# To do
All lines with the word "copy" must be pulled from the entries below.

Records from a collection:
===============

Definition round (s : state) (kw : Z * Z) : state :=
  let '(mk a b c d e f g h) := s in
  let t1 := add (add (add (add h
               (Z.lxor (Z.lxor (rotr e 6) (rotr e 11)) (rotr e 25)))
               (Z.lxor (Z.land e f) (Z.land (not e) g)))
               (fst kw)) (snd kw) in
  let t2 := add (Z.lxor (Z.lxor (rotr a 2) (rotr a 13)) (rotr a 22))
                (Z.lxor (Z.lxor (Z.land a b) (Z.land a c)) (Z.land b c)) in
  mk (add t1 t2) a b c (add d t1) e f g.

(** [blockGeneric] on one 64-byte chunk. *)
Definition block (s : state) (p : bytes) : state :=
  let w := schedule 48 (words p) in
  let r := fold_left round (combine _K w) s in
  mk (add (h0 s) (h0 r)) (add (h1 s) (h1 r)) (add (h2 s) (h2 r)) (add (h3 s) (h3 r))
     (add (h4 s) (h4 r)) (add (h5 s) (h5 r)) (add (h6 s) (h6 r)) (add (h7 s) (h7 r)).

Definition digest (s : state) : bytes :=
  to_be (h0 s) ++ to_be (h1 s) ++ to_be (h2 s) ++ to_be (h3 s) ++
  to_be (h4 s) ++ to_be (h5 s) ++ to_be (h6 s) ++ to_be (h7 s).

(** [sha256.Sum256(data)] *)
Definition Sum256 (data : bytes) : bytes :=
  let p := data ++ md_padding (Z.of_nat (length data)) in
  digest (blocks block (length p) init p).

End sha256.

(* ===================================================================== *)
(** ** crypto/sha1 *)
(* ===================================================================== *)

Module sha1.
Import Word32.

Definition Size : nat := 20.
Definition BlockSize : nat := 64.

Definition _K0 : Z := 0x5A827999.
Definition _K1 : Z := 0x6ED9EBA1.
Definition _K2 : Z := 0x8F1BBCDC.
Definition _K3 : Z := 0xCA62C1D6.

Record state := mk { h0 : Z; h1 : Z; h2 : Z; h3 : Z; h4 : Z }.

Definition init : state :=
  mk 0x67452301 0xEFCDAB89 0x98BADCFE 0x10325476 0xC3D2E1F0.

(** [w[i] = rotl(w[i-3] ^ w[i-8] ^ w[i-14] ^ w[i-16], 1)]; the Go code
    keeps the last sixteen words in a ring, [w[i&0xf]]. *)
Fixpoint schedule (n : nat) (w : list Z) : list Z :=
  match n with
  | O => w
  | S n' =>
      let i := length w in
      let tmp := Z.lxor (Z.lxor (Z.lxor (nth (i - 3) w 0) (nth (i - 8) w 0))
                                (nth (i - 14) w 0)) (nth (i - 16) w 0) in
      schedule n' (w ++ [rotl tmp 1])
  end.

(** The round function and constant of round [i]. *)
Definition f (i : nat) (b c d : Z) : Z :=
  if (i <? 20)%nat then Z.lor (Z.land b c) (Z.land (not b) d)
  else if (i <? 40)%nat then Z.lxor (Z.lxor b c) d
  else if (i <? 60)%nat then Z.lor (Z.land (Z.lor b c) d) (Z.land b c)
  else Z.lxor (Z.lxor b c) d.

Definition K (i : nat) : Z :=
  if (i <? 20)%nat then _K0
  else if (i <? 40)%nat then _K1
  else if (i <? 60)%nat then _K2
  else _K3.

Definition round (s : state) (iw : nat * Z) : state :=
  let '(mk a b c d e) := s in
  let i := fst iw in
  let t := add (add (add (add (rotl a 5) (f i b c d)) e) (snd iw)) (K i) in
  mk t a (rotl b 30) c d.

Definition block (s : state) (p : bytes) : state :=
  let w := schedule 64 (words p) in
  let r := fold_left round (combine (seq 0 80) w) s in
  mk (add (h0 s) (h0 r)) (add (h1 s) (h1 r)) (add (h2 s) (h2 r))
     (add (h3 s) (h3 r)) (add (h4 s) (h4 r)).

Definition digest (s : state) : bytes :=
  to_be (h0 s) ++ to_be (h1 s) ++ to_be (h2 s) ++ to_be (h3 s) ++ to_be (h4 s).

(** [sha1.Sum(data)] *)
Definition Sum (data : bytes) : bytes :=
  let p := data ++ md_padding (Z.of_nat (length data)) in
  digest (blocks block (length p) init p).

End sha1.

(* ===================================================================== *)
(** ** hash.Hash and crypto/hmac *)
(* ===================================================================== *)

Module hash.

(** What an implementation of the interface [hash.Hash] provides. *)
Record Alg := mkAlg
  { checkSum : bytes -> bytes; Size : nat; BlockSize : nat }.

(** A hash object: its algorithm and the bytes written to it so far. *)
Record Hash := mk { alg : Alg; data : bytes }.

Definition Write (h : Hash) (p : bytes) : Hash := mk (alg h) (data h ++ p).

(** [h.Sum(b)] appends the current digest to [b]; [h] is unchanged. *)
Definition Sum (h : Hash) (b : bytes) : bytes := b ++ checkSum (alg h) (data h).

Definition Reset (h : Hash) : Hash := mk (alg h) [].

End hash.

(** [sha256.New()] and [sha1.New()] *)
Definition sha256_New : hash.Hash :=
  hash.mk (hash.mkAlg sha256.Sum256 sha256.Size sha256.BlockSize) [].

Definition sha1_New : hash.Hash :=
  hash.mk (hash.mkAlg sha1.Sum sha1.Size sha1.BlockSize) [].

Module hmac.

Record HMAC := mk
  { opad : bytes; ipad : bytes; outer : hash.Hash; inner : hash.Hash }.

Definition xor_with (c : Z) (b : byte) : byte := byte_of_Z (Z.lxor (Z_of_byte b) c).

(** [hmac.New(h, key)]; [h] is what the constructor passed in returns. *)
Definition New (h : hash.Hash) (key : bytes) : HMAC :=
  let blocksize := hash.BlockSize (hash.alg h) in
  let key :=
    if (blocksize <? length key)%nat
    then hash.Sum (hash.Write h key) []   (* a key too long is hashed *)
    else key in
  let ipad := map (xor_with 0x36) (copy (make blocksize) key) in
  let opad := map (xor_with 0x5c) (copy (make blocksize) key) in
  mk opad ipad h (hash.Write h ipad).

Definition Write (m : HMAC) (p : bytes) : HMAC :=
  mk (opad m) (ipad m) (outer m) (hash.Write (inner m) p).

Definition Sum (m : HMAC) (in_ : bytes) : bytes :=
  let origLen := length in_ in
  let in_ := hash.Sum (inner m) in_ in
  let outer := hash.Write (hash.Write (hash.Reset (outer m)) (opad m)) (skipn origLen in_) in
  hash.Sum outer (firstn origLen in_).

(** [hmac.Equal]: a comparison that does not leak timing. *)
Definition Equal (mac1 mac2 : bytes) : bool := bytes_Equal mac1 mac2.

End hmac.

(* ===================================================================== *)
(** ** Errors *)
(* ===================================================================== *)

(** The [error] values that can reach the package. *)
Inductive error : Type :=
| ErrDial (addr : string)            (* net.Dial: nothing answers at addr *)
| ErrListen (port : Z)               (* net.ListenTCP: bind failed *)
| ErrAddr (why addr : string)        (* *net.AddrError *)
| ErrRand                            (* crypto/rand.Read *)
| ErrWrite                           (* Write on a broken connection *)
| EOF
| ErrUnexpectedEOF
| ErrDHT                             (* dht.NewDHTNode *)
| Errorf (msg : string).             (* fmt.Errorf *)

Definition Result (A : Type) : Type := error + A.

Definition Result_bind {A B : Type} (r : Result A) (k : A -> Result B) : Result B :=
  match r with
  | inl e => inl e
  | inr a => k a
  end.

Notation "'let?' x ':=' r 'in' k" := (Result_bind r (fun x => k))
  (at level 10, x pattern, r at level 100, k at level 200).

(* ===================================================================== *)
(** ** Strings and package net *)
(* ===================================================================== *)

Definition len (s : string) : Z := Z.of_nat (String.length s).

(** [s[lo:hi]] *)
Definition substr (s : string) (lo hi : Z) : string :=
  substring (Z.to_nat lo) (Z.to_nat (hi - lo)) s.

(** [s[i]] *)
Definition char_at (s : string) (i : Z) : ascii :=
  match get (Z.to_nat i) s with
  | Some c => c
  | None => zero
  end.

===============

# Written answer
  let ipad := map (xor_with 0x36) (copy (make blocksize) key) in
  let opad := map (xor_with 0x5c) (copy (make blocksize) key) in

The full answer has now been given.